Silks and Saddles is a 1921 Australian silent film set in the world of horse racing that was directed by John K. Wells.

The film was titled Queen o' Turf or Queen of the Turf for release in the United States.

== Plot summary ==
On the stud farm of Kangarooie, squatter's daughter Bobbie wants her weak brother Richard to come home for her birthday, but he prefers the charms of the city, in particular the high society adventuress, Mrs Fane. Dennis O'Hara, who is in love with Bobbie, persuades Richard to come home and he brings Mrs Fane with him. O'Hara gives Bobbie his horse, Alert, as a present. Bobbie enters it in a race and Mrs Fane tries to stop her from winning. Bobbie falls in love with a handsome man and rides Alert to victory.

== Cast ==
- Brownie Vernon as Bobbie Morton
- Robert MacKinnon as Richard Morton Jr
- John Cosgrove as Dennis O'Hara
- John Faulkner as Richard Morton Sr
- Tal Ordell as Phillip Droone
- Evelyn Johnson as Myra Fane
- Raymond Lawrence as Jeffrey Manners
- Gerald Harcourt as Toby Makin
- Tommy Denman as Dingo
- Kennaquhair (horse) as Alert

== Production ==
The film survives today almost in its entirety. It was made by Commonwealth Pictures, with Eric Griffin as managing director. The company was formed in October 1920 with capital of £10,000. The company hired John K. Wells to direct; he was an American who moved to Australia with Wilfred Lucas to work as an assistant director.

The film was shot in and around Sydney, including at Randwick racecourse and at Camden, with interiors at E. J. Carroll's studio at Palmerston in Waverley.

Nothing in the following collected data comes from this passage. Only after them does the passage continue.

(** ** The quota gate over several requests *)

(** What one check does to the users, whatever the database does. *)
Lemma checkApiLimit_step env req claims w :
  (fst (checkApiLimit env req claims w) <> Returns tt
   /\ World.users (snd (checkApiLimit env req claims w)) = World.users w)
  \/ (exists u usage,
        Users.byId (userId claims) (World.users w) = Some u
        /\ User.apiUsage u = Some usage
        /\ fst (checkApiLimit env req claims w) = Returns tt
        /\ Users.valid (Users.project false u) = true
        /\ ge (ApiUsage.monthly (resetIfNewMonth (Env.now env) usage))
              (orElse (property limits (User.subscriptionType u)) 5) = false
        /\ World.users (snd (checkApiLimit env req claims w))
           = <[userId claims :=
                 User.set_updatedAt (Env.now env)
                   (User.set_apiUsage
                      (Some (increment (resetIfNewMonth (Env.now env) usage)))
                      (Users.hydrate u))]>
               (World.users w)).
Proof.
  unfold checkApiLimit, tryCatch, bind, Users.findById, bind.
  destruct (call_cases w) as [Hc|[e Hc]]; rewrite Hc;
    cbn -[orElse property Users.save Users.project resetIfNewMonth].
  2:{ left. split; [discriminate|reflexivity]. }
  destruct (Users.byId (userId claims) (World.users w)) as [u|] eqn:Hu;
    cbn -[orElse property Users.save Users.project resetIfNewMonth].
  2:{ left. split; [discriminate|reflexivity]. }
  destruct (byId_id _ _ _ Hu) as [Hid Hlk].
  destruct (project_fields u) as (Pid & Pa & Pt & _).
  rewrite Pa, Pt, limit_hydrate.
  destruct (User.apiUsage u) as [usage|] eqn:Ha.
  2:{ left. split; [discriminate|reflexivity]. }
  destruct (ge _ _) eqn:Hge.
  { left. split; [discriminate|reflexivity]. }
  unfold Users.save. rewrite valid_set_apiUsage.
  destruct (Users.valid (Users.project false u)) eqn:Hv; cbn [negb].
  2:{ left. split; [discriminate|reflexivity]. }
  destruct (decide _) as [Heq|_].
  { exfalso. apply (f_equal User.apiUsage) in Heq. rewrite Pa in Heq.
    destruct u; simpl in *. subst. injection Heq as Heq. revert Heq.
    apply increment_changes. }
  unfold bind.
  match goal with
  | |- context [Db.call ?x] => destruct (call_cases x) as [Hd|[e Hd]]; rewrite Hd
  end; cbn -[orElse property Users.project resetIfNewMonth].
  - replace (User._id (Users.project false u)) with (userId claims) by congruence.
    rewrite Hu. cbn -[orElse property Users.project resetIfNewMonth].
    right. exists u, usage.
    repeat split; try assumption.
  - left. split; [discriminate|reflexivity].
Qed.
(** * Service lifecycle of the Aiven Terraform provider

    A shallow embedding of the generic service resource of package
    [aiven] (its schema, its Create, Read, Update, Delete and import
    operations, and the helpers the per-type service resources share with
    it) together with the properties its specification states.

    Go strings are byte strings: they are modelled by [string]
    (lists of 8-bit [ascii]).  A [*schema.ResourceData] is a mutable
    object: it is threaded through every operation as part of the state,
    so that fields written before an error is returned stay written. *)

From Stdlib Require Import ZArith String Ascii List Bool Lia.
From stdpp Require Import base option gmap strings list fin_maps.
Import ListNotations.

Local Open Scope string_scope.
Local Open Scope Z_scope.
Local Open Scope list_scope.

(** ** Go library functions used by the source *)

Module Strings.

(** [strings.Split(s, "/")]: the pieces of [s] between occurrences of the
    separator; an input without separator (also the empty one) gives one
    piece. *)
Fixpoint Split (s : string) : list string :=
  match s with
  | EmptyString => [EmptyString]
  | String c r =>
      if Ascii.eqb c "/"
      then EmptyString :: Split r
      else match Split r with
           | [] => [String c EmptyString]
           | p :: ps => String c p :: ps
           end
  end.

(** [strings.Join(parts, "/")]. *)
Fixpoint Join (parts : list string) : string :=
  match parts with
  | [] => EmptyString
  | [p] => p
  | p :: ps => String.append p (String "/" (Join ps))
  end.

(** No byte of [s] is the separator. *)
Fixpoint sepFree (s : string) : bool :=
  match s with
  | EmptyString => true
  | String c r => negb (Ascii.eqb c "/") && sepFree r
  end.

End Strings.

(** ** Composite identity codec *)

Module Identity.

(** Modelled from the spec: [buildResourceID] and the [splitResourceID]
    family are called by the source but defined in a file that is not part
    of it.  The spec (4.1, 6) fixes the shape
    [part1<SEP>part2[<SEP>part3[<SEP>part4]]], asks for an escaping of
    literal separators by any reversible scheme, applied uniformly, and
    for decoding to fail with MalformedIdentity when the part count does
    not match or the escaping is unbalanced.  The separator is the ["/"]
    the source splits on in [resourceServiceState]; the scheme chosen is
    escape-on-separator with ["%"] as the escape byte: ["/"] is written
    ["%2F"] and ["%"] itself ["%25"]. *)
Fixpoint escapePart (s : string) : string :=
  match s with
  | EmptyString => EmptyString
  | String c r =>
      if Ascii.eqb c "/" then String "%" (String "2" (String "F" (escapePart r)))
      else if Ascii.eqb c "%" then String "%" (String "2" (String "5" (escapePart r)))
      else String c (escapePart r)
  end.

(** Modelled from the spec: the inverse of [escapePart]; an escape byte
    that is not followed by one of the two codes is unbalanced escaping. *)
Fixpoint unescapePart (s : string) : option string :=
  match s with
  | EmptyString => Some EmptyString
  | String c r =>
      if Ascii.eqb c "%" then
        match r with
        | String c1 (String c2 r') =>
            if Ascii.eqb c1 "2" && Ascii.eqb c2 "F"
            then option_map (String "/") (unescapePart r')
            else if Ascii.eqb c1 "2" && Ascii.eqb c2 "5"
            then option_map (String "%") (unescapePart r')
            else None
        | _ => None
        end
      else option_map (String c) (unescapePart r)
  end.
(** * NanoLog: the log decompressor (runtime/LogDecompressor.cc)

    A shallow embedding of [main] of [runtime/LogDecompressor.cc] and the
    properties of its command line handling and of its decode loop.

    The program reads a compressed log through a [std::ifstream], peeks the
    type of the next entry, and either decodes and prints a log message,
    reads a checkpoint, skips zero padding, or gives up.  The helpers it
    calls live in headers that are not part of this file's source
    ([BufferUtils.h], [Cycles.h] and the generated [BufferStuffer.h]); they
    are taken as the fields of the class [Headers], and the loop is verified
    for every instance of it. *)

From Stdlib Require Import ZArith List String Ascii Bool Lia PrimFloat.
From Stdlib Require Strings.Byte FloatOps SpecFloat.
Import ListNotations.

Local Open Scope string_scope.
Local Open Scope list_scope.
Local Open Scope Z_scope.

(* ================================================================== *)
(** * Machine integers *)

(** [int] is 32 bits wide, two's complement. *)
Definition INT_MAX : Z := 2147483647.
Definition INT_MIN : Z := -2147483648.

(** [uint64_t] arithmetic wraps modulo [2^64]. *)
Definition UINT64_MOD : Z := 2 ^ 64.
Definition sub64 (a b : Z) : Z := (a - b) mod UINT64_MOD.

(** The status a parent process observes for [exit(code)]: the low eight
    bits of [code]. *)
Definition exitStatus (code : Z) : Z := Z.land code 255.

(* ================================================================== *)
(** * [std::stoi] on a command line argument

    [std::stoi(str)] is [strtol(str, &end, 10)] with two checks: it throws
    [std::invalid_argument] when no character was converted, and
    [std::out_of_range] when the value does not fit an [int].  [strtol]
    skips leading white space, takes an optional sign, then the longest run
    of decimal digits; whatever follows the digits is left unread. *)

Inductive StoiResult : Type :=
| StoiValue (v : Z)
| StoiInvalidArgument
| StoiOutOfRange.

Definition isspace (c : ascii) : bool :=
  let n := Z.of_nat (nat_of_ascii c) in
  (n =? 32) || ((9 <=? n) && (n <=? 13)).

Definition isdigit (c : ascii) : bool :=
  let n := Z.of_nat (nat_of_ascii c) in
  (48 <=? n) && (n <=? 57).

Definition digitValue (c : ascii) : Z := Z.of_nat (nat_of_ascii c) - 48.

Fixpoint skipSpaces (s : string) : string :=
  match s with
  | String c r => if isspace c then skipSpaces r else s
  | EmptyString => s
  end.

(** Splits an optional sign off the front: [true] for a leading minus. *)
Definition takeSign (s : string) : bool * string :=
  match s with
  | String c r =>
      if (c =? "-")%char then (true, r)
      else if (c =? "+")%char then (false, r)
      else (false, s)
  | EmptyString => (false, s)
  end.

(** The value of the longest run of digits at the front of [s], on top of
    the digits [acc] read so far. *)
Fixpoint readDigits (acc : Z) (s : string) : Z :=
  match s with
  | String c r => if isdigit c then readDigits (10 * acc + digitValue c) r else acc
  | EmptyString => acc
  end.

Definition startsWithDigit (s : string) : bool :=
  match s with
  | String c _ => isdigit c
  | EmptyString => false
  end.

(** The part of an argument [strtol] looks at: what remains after the
    white space and the sign. *)
Definition numericPart (s : string) : string := snd (takeSign (skipSpaces s)).

Definition hasNumericPrefix (s : string) : bool := startsWithDigit (numericPart s).

Definition stoi (s : string) : StoiResult :=
  let '(negative, body) := takeSign (skipSpaces s) in
  if startsWithDigit body then
    let magnitude := readDigits 0 body in
    let v := if negative then - magnitude else magnitude in
    if (INT_MIN <=? v) && (v <=? INT_MAX) then StoiValue v else StoiOutOfRange
  else StoiInvalidArgument.

(* ================================================================== *)
(** * [std::ifstream]

    The stream is the bytes not yet extracted together with its state
    flags.  [eofbit] is raised by a read that finds no byte left, not by the
    read that extracts the last one.  Read errors of the device ([badbit])
    are outside this model. *)

Record ifstream : Type := mkStream {
  rdbuf : list Byte.byte;
  eofbit : bool;
  failbit : bool
}.

(** [traits::eof()] *)
Definition EOF : Z := -1.

Definition byteValue (b : Byte.byte) : Z := Z.of_N (Byte.to_N b).

Definition openStream (bytes : list Byte.byte) : ifstream :=
  {| rdbuf := bytes; eofbit := false; failbit := false |}.

Definition eof (s : ifstream) : bool := eofbit s.
Definition good (s : ifstream) : bool := negb (eofbit s) && negb (failbit s).

Definition setFail (s : ifstream) : ifstream :=
  {| rdbuf := rdbuf s; eofbit := eofbit s; failbit := true |}.
Definition setEof (s : ifstream) : ifstream :=
  {| rdbuf := rdbuf s; eofbit := true; failbit := failbit s |}.

(** [in.peek()]: on a stream that is not good the sentry raises [failbit]
    and the result is [EOF]; at the end of the data [eofbit] is raised;
    otherwise the next byte is returned and stays in the stream. *)
Definition peek (s : ifstream) : Z * ifstream :=
  if good s then
    match rdbuf s with
    | b :: _ => (byteValue b, s)
    | [] => (EOF, setEof s)
    end
  else (EOF, setFail s).

(** [in.get()]: extracts one byte; with none left both [eofbit] and
    [failbit] are raised. *)
Definition get (s : ifstream) : Z * ifstream :=
  if good s then
    match rdbuf s with
    | b :: r => (byteValue b, {| rdbuf := r; eofbit := eofbit s; failbit := failbit s |})
    | [] => (EOF, setFail (setEof s))
    end
  else (EOF, setFail s).

(* ================================================================== *)
(** * The types and helpers of the headers *)

(** [BufferUtils::EntryType].  An enumeration read from a stream can hold a
    value that names none of its enumerators; [main] has a branch for that
    and prints the value with [%d]. *)
Inductive EntryType : Type :=
| INVALID
| LOG_MSG
| CHECKPOINT
| UNRECOGNIZED (value : Z).

Record DecompressedMetadata : Type := mkMetadata {
  fmtId : Z;          (* uint32_t *)
  timestamp : Z       (* uint64_t *)
}.

Record Checkpoint : Type := mkCheckpoint {
  cyclesPerSecond : float
}.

Footage was taken involving an aeroplane, one of the first Australian films to do so. The champion race horse Kennaquhair appears.

==Reception==
Le Maistre Walker, who helped set up Commonwealth Pictures, later claimed the film earned £17,000 in Australasia, of which only £3,900 was returned to the company. The UK rights were sold for £3,000 and the American rights for $16,000. Walker stated that the US distributors made £30,000 out of the film. However, because of the associated costs, Commonwealth could only return 23 shillings of every £1 invested, and soon went out of business.

The film was reportedly the victim of block booking practices in the Britain, where the dominant releases were from the US. It was re-titled for release in the US and edited to make it seem as if it was set in Virginia. Wells failed to get backing for another production, and returned to the US in March 1923.